Task to complete —
Only the lines of the data below from the one with "(** X18: an" through the one with "destruct (ws_close_other ws" are wanted. Repeat them exactly.

Records for the exercise —
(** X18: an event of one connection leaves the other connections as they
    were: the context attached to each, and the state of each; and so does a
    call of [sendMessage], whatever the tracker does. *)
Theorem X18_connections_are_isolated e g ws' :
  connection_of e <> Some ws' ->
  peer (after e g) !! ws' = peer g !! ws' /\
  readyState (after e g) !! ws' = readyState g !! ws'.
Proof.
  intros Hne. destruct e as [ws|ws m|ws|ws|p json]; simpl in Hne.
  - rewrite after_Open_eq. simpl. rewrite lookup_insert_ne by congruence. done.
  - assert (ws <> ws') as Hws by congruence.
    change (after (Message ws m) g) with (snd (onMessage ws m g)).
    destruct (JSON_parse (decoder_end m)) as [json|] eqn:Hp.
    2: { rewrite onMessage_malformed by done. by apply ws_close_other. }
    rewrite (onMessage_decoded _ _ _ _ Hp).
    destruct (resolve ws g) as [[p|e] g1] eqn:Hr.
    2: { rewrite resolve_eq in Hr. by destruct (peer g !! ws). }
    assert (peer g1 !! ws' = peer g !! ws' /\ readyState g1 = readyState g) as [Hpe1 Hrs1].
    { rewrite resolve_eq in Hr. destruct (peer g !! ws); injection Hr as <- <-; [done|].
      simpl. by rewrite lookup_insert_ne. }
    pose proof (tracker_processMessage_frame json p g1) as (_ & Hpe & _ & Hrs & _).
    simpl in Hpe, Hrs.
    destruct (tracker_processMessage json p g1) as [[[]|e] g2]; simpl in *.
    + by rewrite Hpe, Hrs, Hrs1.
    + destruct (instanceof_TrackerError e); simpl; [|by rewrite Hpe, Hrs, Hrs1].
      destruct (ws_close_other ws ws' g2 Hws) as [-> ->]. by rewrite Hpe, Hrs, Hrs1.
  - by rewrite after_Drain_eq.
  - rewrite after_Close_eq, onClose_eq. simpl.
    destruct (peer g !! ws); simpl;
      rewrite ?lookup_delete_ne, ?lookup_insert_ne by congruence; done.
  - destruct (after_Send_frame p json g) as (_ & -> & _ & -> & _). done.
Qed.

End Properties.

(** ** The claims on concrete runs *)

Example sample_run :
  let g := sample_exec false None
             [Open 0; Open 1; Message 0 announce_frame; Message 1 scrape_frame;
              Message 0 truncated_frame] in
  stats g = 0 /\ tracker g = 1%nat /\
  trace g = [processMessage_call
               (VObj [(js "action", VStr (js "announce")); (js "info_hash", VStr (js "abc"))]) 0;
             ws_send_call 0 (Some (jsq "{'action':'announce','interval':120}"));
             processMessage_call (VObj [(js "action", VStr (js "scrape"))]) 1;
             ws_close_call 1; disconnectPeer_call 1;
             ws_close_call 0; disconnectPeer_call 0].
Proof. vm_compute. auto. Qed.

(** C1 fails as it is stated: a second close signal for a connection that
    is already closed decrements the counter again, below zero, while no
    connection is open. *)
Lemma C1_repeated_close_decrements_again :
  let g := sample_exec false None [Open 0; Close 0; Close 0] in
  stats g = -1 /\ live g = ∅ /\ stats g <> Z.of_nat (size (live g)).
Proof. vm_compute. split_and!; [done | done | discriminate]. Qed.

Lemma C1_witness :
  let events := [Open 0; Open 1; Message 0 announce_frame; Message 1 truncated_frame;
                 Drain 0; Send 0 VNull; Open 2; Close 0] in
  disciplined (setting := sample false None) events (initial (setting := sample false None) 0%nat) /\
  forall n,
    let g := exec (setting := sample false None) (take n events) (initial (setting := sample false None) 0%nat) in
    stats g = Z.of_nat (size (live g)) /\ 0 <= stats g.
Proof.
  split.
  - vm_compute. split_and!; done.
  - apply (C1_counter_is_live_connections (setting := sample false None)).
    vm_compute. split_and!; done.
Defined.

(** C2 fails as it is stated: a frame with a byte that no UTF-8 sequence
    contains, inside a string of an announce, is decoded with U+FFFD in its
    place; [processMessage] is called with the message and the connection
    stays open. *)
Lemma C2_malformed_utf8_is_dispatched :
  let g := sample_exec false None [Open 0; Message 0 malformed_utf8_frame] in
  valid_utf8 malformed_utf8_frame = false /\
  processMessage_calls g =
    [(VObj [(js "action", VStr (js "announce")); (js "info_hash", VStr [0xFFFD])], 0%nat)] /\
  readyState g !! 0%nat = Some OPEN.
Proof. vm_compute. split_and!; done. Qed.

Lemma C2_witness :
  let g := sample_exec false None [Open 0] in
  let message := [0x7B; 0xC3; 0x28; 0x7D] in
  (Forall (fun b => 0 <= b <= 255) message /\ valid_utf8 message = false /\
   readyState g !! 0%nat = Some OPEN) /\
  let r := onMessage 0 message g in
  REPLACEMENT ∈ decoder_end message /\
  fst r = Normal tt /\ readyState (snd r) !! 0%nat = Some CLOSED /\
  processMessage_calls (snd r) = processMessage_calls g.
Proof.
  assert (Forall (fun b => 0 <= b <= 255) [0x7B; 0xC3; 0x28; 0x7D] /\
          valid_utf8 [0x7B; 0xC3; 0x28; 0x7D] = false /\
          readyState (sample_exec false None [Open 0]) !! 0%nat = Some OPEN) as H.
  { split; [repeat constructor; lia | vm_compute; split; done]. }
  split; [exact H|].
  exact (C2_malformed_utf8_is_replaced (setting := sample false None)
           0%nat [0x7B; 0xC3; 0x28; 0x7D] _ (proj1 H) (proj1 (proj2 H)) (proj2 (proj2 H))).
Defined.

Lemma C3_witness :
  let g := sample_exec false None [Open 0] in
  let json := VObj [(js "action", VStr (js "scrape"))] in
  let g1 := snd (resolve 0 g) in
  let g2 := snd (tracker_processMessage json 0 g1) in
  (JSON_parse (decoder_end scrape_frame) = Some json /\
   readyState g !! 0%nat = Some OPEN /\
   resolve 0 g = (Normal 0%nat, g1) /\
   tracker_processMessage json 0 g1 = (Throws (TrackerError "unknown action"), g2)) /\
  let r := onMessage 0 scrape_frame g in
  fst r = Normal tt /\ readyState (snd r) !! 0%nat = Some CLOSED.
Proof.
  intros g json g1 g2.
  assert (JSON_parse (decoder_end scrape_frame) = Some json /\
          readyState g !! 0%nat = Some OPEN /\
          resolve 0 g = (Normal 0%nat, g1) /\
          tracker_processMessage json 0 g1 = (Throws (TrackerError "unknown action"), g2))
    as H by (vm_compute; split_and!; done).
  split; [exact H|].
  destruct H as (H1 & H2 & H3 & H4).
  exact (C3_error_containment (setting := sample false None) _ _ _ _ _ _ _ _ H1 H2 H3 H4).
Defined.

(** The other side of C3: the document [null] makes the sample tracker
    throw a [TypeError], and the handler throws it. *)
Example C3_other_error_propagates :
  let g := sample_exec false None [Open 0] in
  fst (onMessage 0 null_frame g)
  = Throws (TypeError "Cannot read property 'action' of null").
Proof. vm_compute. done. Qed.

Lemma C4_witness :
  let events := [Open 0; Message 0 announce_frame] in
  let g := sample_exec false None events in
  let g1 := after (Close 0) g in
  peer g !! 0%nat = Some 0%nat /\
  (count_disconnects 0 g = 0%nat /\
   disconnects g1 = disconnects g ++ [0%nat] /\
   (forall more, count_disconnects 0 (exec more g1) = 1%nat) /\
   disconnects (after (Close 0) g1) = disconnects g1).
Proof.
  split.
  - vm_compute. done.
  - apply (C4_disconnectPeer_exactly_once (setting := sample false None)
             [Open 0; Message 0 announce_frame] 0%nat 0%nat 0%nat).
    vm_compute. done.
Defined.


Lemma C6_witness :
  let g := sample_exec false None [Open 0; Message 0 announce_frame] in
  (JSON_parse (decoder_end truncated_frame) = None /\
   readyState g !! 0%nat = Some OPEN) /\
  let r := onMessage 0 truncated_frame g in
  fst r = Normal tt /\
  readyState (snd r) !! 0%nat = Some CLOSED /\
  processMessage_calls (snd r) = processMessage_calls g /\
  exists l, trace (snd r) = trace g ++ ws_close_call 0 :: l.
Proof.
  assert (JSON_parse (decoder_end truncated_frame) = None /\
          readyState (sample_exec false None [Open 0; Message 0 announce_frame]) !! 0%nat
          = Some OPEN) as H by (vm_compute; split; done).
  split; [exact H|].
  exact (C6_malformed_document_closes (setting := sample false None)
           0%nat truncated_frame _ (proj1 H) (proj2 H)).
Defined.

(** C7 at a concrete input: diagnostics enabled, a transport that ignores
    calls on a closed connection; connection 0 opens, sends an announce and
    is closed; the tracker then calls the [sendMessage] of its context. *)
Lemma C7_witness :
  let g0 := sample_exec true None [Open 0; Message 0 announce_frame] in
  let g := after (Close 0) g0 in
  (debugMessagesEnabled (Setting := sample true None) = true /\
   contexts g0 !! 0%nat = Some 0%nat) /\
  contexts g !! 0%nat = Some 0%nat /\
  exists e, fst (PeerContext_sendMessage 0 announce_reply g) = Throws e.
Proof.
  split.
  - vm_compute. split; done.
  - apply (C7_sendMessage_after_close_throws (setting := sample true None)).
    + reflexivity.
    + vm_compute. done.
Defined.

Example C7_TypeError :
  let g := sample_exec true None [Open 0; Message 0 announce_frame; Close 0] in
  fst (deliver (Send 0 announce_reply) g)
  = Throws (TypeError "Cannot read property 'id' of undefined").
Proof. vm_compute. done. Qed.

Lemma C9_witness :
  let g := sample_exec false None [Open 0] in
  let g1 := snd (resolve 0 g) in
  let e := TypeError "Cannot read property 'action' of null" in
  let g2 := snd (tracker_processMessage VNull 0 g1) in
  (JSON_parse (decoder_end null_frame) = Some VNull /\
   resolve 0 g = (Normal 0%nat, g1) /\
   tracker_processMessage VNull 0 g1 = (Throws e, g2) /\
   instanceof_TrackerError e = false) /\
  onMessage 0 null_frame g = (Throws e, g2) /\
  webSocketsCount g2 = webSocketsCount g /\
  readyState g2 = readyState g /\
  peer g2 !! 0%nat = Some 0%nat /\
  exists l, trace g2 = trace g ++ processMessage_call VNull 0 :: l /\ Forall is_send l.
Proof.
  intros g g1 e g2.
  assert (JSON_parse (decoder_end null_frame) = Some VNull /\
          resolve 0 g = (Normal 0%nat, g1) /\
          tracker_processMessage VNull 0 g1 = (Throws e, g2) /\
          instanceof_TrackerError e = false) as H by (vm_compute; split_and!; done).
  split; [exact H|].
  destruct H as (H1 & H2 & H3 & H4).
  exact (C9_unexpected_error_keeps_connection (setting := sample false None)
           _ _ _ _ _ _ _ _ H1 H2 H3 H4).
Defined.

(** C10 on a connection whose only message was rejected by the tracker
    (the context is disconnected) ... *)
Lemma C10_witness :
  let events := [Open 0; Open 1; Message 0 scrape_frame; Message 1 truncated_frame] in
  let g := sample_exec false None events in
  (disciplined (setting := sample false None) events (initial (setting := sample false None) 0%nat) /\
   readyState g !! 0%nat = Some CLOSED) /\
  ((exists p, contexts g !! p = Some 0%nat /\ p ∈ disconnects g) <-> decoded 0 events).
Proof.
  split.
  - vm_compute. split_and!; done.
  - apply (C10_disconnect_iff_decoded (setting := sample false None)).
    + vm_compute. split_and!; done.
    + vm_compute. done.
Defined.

==

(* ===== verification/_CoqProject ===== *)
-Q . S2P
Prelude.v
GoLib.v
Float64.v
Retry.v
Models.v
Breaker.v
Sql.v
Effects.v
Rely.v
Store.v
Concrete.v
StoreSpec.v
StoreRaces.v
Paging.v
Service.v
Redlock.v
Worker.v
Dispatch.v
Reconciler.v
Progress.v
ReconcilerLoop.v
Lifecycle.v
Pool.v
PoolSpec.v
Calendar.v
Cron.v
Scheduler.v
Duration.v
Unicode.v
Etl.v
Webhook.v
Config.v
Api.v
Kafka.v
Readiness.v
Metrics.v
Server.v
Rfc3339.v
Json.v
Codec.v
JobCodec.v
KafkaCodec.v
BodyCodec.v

Solution below —
(** X18: an event of one connection leaves the other connections as they
    were: the context attached to each, and the state of each; and so does a
    call of [sendMessage], whatever the tracker does. *)
Theorem X18_connections_are_isolated e g ws' :
  connection_of e <> Some ws' ->
  peer (after e g) !! ws' = peer g !! ws' /\
  readyState (after e g) !! ws' = readyState g !! ws'.
Proof.
  intros Hne. destruct e as [ws|ws m|ws|ws|p json]; simpl in Hne.
  - rewrite after_Open_eq. simpl. rewrite lookup_insert_ne by congruence. done.
  - assert (ws <> ws') as Hws by congruence.
    change (after (Message ws m) g) with (snd (onMessage ws m g)).
    destruct (JSON_parse (decoder_end m)) as [json|] eqn:Hp.
    2: { rewrite onMessage_malformed by done. by apply ws_close_other. }
    rewrite (onMessage_decoded _ _ _ _ Hp).
    destruct (resolve ws g) as [[p|e] g1] eqn:Hr.
    2: { rewrite resolve_eq in Hr. by destruct (peer g !! ws). }
    assert (peer g1 !! ws' = peer g !! ws' /\ readyState g1 = readyState g) as [Hpe1 Hrs1].
    { rewrite resolve_eq in Hr. destruct (peer g !! ws); injection Hr as <- <-; [done|].
      simpl. by rewrite lookup_insert_ne. }
    pose proof (tracker_processMessage_frame json p g1) as (_ & Hpe & _ & Hrs & _).
    simpl in Hpe, Hrs.
    destruct (tracker_processMessage json p g1) as [[[]|e] g2]; simpl in *.
    + by rewrite Hpe, Hrs, Hrs1.
    + destruct (instanceof_TrackerError e); simpl; [|by rewrite Hpe, Hrs, Hrs1].
      destruct (ws_close_other ws ws' g2 Hws) as [-> ->]. by rewrite Hpe, Hrs, Hrs1.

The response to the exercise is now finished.